Source: https://www.reedsmith.com/en/perspectives/2014/02/ny-governor-cuomo-proposes-sweeping-tax-reform
Timestamp: 2019-04-22 11:56:33+00:00

Document:
On January 21, 2014, New York State Governor Andrew M. Cuomo (D-N.Y.) released his 2014-2015 Executive Budget (Budget). Among other reforms, the Budget proposes sweeping changes to the Article 32 bank franchise tax and the Article 9-A general corporation franchise tax. In particular, the governor’s proposals would repeal the bank franchise tax in its entirety and merge it into a significantly modified Article 9-A general corporation franchise tax. Key components of the reform package include unitary filing, economic nexus, repeal of subsidiary capital treatment, changes to the definition and taxation of business and investment income, market-based sourcing, and preferential treatment for certain manufacturers. It is important to note that the vast majority of the proposed reforms would only impact filing obligations in New York State, and not in New York City. Accordingly, if conforming changes are not made to the New York City Administrative Code, taxpayers may be faced with navigating the waters of two distinctly different tax regimes.

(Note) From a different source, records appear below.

(* ===== verification/Prelude.v ===== *)
(** * go-tangra-lcm: a verification library

    The program is a certificate life-cycle service: tenants keep issuers (their own
    CAs or ACME accounts), people and services ask for certificates, the service
    issues, renews and revokes them, seals the keys it keeps, tells signed-in people
    what happens and records everything in an audit log.  This library translates
    its Go packages to executable definitions and proves what makes them correct.

    ** How the code is modelled

    - Go errors are values of [err], results values of [res], strings byte strings.
      Times are nanoseconds since year 1 as [Z], durations int64 where they can
      overflow; a map is a [gmap], and a [range] over it visits it in an order of the
      runtime that the theorems leave open ([GoRuntime]).
    - A method of a service is a computation [M A] over a [World]: the store, the
      audit events, the positions of the identifier and random sources (World.v).  It
      keeps what it wrote before it failed; [Atomic] is the store's transaction.  The
      clock of a call is its argument [now], and [later] what it reads a second time.
    - Code outside the repository is a class of operations with the laws its
      documentation states: [Crypto] (PEM, X.509, keys), [AEAD], [IdSource],
      [AcmeServer], [Enrolling] (the token verifier), [CrlSigner], [ListQuery] (sorting
      and cutting of console pages), [Outbound] and [LcmNet] (HTTP and gRPC exchanges,
      the disk), [TaskHost] (the scheduler's library, net/mail, notifications),
      [CertReader] (the other fields of a certificate), [OpenAPI] and [TokenVerifier]
      (the document's router and validator, platform tokens), [ListParams], [BackupCodec]
      and [Framework], [Postgres] (encodings, collation, clock and failures of the
      database), [AcmeApi] (golang.org/x/crypto/acme), [DnsNet] and [Poll] (the APIs and
      servers of DNS), [Mesh] (calls to other services), [ValkeyServer] (the commands of the
      server), [Os] (system calls that fail), [KekSource] and [Outside] (what starting
      the process depends on).  Each class with laws has a stand-in that satisfies them,
      used by the witnesses.
    - A route of an interface is a function of the caller, the path, the query and the
      decoded body to a response and the state after it; work that goes on after the
      answer is a function of the state it finds.
    - The SQL store is modelled a second time under the same interface: tables,
      statements, row level security and transactions, with failures at every
      statement and at the commit.
    - Concurrency is a transition system whose steps are critical sections, channel
      operations and whole store calls: the audit writer, the job queue, the event hub,
      the watchers of an identity.

    ** Files, and the sources they translate (under src/internal, or as given)

    - Prelude.v: errors, results, the state monad, strings, times, sorting, tactics.
    - Rows.v: store/models.go, ids.go, trustdomain.go.
    - Memstore.v: memstore/memstore.go, the store every service runs on, one function
      per method.  MemstoreInv.v: its invariant and the isolation of tenants
      from each other.  MemstoreList.v: the queue of due jobs.  Paging.v: the paging loop shared
      by the listings.
    - Authz.v: authz/authz.go and grants.go, against an interface the store
      discharges.
    - GoJson.v, GoUrl.v: what the program uses of encoding/json and net/url.
    - AuditLog.v: audit/audit.go, with the batching writer as a state machine.
    - Csr.v: csr/csr.go.  Sealed.v: sealed/sealed.go.  Ca.v: ca/ca.go.
    - IssueBase.v: issue/issue.go, the issuance of a certificate.  Lifecycle.v:
      issue/certificates.go.  CertList.v: its listing.  Issuers.v: issue/issuers.go.
      Domains.v, Providers.v, Acme.v: ACME orders (issue/acme.go, and the part of acme/dns.go
      and acme/cloudflare.go that needs no network).  ImportCert.v: issue/importcert.go.
    - Footprint.v: which rows of a table a computation may change, for the files below.
    - Renew.v: renew/renew.go and its adapter of app/adapters.go.  Crl.v:
      revoke/revoke.go.  Secrets.v: secrets/secrets.go.  Backup.v: transfer/backup.go.
    - Enroll.v, EnrollJobs.v: enroll/enroll.go, requests.go, jobs.go.
    - Stream.v: stream/client.go and the publishing part of hub.go.  Sse.v:
      stream/sse.go.  Hub.v, HubLimits.v, HubRuns.v: stream/hub.go.
    - Lists.v: the console pages of store/lists.go, memstore/pages.go, issue/lists.go,
      enroll/lists.go and secrets.go.  ListScope.v: their theorems.  PageSql.v: the
      queries store/pages.go builds for the SQL store.
    - Webhook.v: webhook/webhook.go.  Deploy.v: deploy/deploy.go.
    - Expiring.v: taskexec/expiring.go.  Statistics.v: stats/stats.go.  CertInfo.v:
      certinfo/certinfo.go.
    - Identity.v: selfidentity/provider.go, and the rotation of identities.
      NetIdentity.v: src/sdk/pkg/lcmidentity.
    - Grpc.v: grpcapi/server.go and servers.go.
    - Http.v: the errors, the table of routes and the chain of httpapi (errors.go,
      deps.go, certdeps.go, server.go, middleware.go).  HttpCerts.v: the routes of
      certificates.go, issuers.go, enroll.go, grants.go and lists.go.  HttpOps.v: those
      of secrets.go, deploydeps.go, backup.go and ops.go, with DecodeBounded of
      transfer/backup.go.  GoTime.v: RFC 3339 dates, written and read.
    - Config.v: config/config.go and the settings app/wire.go passes on.
    - Sql.v: store/store.go, the tables of store/migrations, statements and
      transactions.  SqlStore.v: store/repos.go.  SqlDb.v: repo/repo.go and
      repo/repodb/db.go.  SqlInv.v, SqlTx.v: its invariants and transactions.
      SqlSchema.v: what the migrations promise, said without the engine.
      SqlAgree.v: its lists against those of the in-memory store.
    - Regexp.v: what the program uses of package regexp.  Problem.v: acme/problem.go.
      DnsProviders.v: the exchanges of acme/cloudflare.go, dns.go and freyadns.go.
      AcmeFlow.v: acme/acme.go.
    - Adapters.v: app/adapters.go, perms.go, enrolllistener.go, freyadns.go,
      scheduler.go and src/sdk/pkg/dnschallenge.
    - Client.v, Agent.v: src/sdk/pkg/lcmclient, src/cmd/lcm-agent and Agent.Watch of
      grpcapi/servers.go.
    - Bootstrap.v: src/cmd/lcmsvc/bootstrap.go and src/cmd/lcm-devca.  Kek.v: the
      key-encryption key of sealed/sealed.go.  Process.v: app/app.go and permissions.go.
    - Surface.v: the document of src/api/openapi, the routes mounted by httpapi, GET
      /stream and src/pkg/lcmmanifest.  Valkey.v: stream/valkeykv.

    ** What the theorems show

    - The store: every reachable state satisfies the constraints of the schema, and
      an operation leaves other tenants' rows alone, unless it inserts under an
      identifier one of them has.
    - Access: a decision is exactly what the grants and roles say; no grant carries
      more than its granter has; listings agree with single decisions.
    - Issuance: only for identities the caller is entitled to; what is recorded; keys
      are handed over once; renewal replaces, revocation is final, a scheduler pass
      renews what is due and nothing twice; the revocation list holds the revocations of
      the tenant, but for those of the moment at which a page ends.
    - Enrollment: a token gives what it names and nothing else; requests are decided
      once; the counter of attempts of a job stays within its maximum at every call of
      every worker; a processed job is completed or failed when the store takes the write.
    - Settings: what is sealed opens again, and only that; redacted settings merge to
      themselves; accepted domain names are those of a declarative definition.
    - Secrets and backups: a secret opens to the value last given, field by field; an
      import that skips duplicates changes nothing that exists and accounts for all it
      was given; an export without credentials holds no secret and every certificate.
    - Audit: no sensitive name is stored in details made of maps, lists and scalars;
      every accepted row is handed to the store once and in order, and stored when the
      store does not refuse it; the writer ends.
    - Events: a stream gets only its tenant's events meant for its user, none twice,
      within its limits; what the handler writes is read back as the same events.
    - Console pages: the pages of requests, jobs and certificates hold exactly what
      the checks of single records allow; the texts of the queries never contain a
      value a caller gave.
    - Webhooks and targets: events go, signed, to exactly the subscribers, a bounded
      number of times; credentials of targets are stored only sealed.
    - The expiry task: no certificate can forge a line of the digest; the result
      accounts for every recipient.  Statistics count the tenant's rows; the details of a
      certificate come from its certificate blocks alone.
    - Identities: the version of a trust bundle follows its set of roots, whatever the
      interleaving of watchers; renewing keeps both while nobody changes the CAs; a
      workload's join token goes only to the enrollment route and where its redirects
      point, and a restart reuses the certificate it persisted.
    - Interfaces: a request reaches a handler only through validation and, unless the
      route is public, with the verified owner of its token; answers to errors are of a
      fixed vocabulary and reveal no internal text; reads do not tell what exists; an
      order accepted over HTTP ends and is announced once, as long as its request is there
      to be written; the audit trail's cursor loses nothing; a serial revoked over gRPC
      is never verified as valid while it stays revoked; a
      checked configuration is used as written; every operation of the document has a
      handler and is registered at the gateway with a permission the module declares,
      or as public exactly when the server serves it without a token.
    - The SQL store: a transaction takes effect whole or not at all, whichever
      statement fails; its tenant reads and writes only the rows with it in their tenant
      column; every row, logs included, keeps the checks, keys, uniqueness and references
      of the migrations; its lists are those of the in-memory store.
    - ACME: a chain is returned only when every challenge was answered; whatever
      fails, the records that were published are taken back; causes of errors are clean
      lines without control characters.
    - Workloads: the enrollment listener hands out a certificate only for a token and
      the identity it names; a file of the agent is always whole, and private from its
      first moment; the live update of a renewal reaches the client's stream.
    - The process: a start that fails releases what it had acquired; bootstrapping
      twice is bootstrapping once; over both clients of the event log the hub's loop
      dispatches the entries of a stream in order and none twice, leaving out only those
      that were trimmed before it read them.
    - Behaviour the code does not intend is proved as well: a panic of the hub, the
      loss of replayed events and of revocations made at one moment, a revocation
      undone by a concurrent renewal, SPIFFE identities whose canonical form is
      refused, a renewal window larger than the scan,
      a restored issuer that cannot sign, a request on no page, a target's
      credential that is lost, renewals of a leaf announced as new roots, certificates
      beyond the verified page, audit events of one instant skipped between pages, an
      agent that never renews, a key nobody gets, the loser of the race for a CA, a row of
      another tenant overwritten in memory, a job claimed more often than its maximum or
      left in processing, a token sent on by a redirect, details of other types and batches
      the audit store refuses.

    ** Fuel and bounds

    Loops that are not structural carry fuel that a theorem shows to be enough: a
    listing, the CRL and a backup get one more than the rows stored ([page_loop_spec],
    [CRL_complete], [pages_all], [enroll_pages_exact]); the PEM loops one more than the
    length of the text, since each block is shorter than what is left
    ([cert_blocks_fuel]); the JSON reader twice the length
    plus two; decimal printing 40 digits, where 128-bit serials need 39.  The replay
    of the hub is run with one step per task ([replay_truncated]).  The wait for a DNS
    record is bounded by the clock ([waitTXT_ends]); a temporary file of the
    agent is tried 10000 times, as os.CreateTemp does; the search for the name of the
    mesh issuer has one step more than the issuers stored ([mesh_issuer_ensured]).

    ** Not modelled

    Generated code and the console.  The pages of the SQL store beyond the texts of
    their queries: sorting and counting are in a library and in PostgreSQL.  Opening
    pools and TLS configurations, running migrations, flags and signals, serving
    listeners and the lease at the gateway: they only call libraries.  Of the
    interfaces: the decoding of request bodies, response headers and the JSON of the
    views.  Of the configuration: its file.  The stream client's wake-up is one
    further look at the log. *)

From stdpp Require Export base gmap strings list sorting fin_maps.
From Stdlib Require Export ZArith Lia.

Declare Scope go_scope.
Delimit Scope go_scope with go.
Open Scope Z_scope.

The proposed reforms are the result of discussions that the New York State Department of Taxation and Finance has had with practitioners, industry groups and other interested parties over the past several years, and are largely consistent with the reform recommendations recently made by the governor’s New York State Tax Reform and Fairness Commission. If enacted by the legislature, the proposed reforms would be effective for tax years beginning on or after January 1, 2015. The corporate tax reforms proposed by the governor’s Budget are outlined below.
The bank franchise tax under Article 32 would be repealed in its entirety. Taxpayers historically taxed under Article 32 would be taxed under the Article 9 A general business corporation franchise tax.
Taxpayers engaged in a unitary business with other corporations, and owning directly or indirectly more than 50 percent of their stock, would be required to file combined reports.4 The concept of distortion as a basis for requiring combination (and thus the substantial intercorporate transactions test) would be eliminated.
Rather than being subject to tax on one of four bases, corporations with nexus in New York would be required to calculate tax on three different bases, and pay the highest of the alternative amounts. The three alternative amounts would be: (1) net income base tax; (2) capital base tax; and (3) fixed-dollar minimum tax (attributed to each member of the combined group). The capital and fixed-dollar minimum bases would include a credit for taxes paid to other states on identical bases.18 Under the proposal, the Article 9-A alternative minimum tax base, the Article 32 alternative entire net income base, the Article 32 taxable asset base, and the Article 32 fixed-dollar minimum tax would be eliminated. In addition, the separate tax on subsidiary capital would be repealed.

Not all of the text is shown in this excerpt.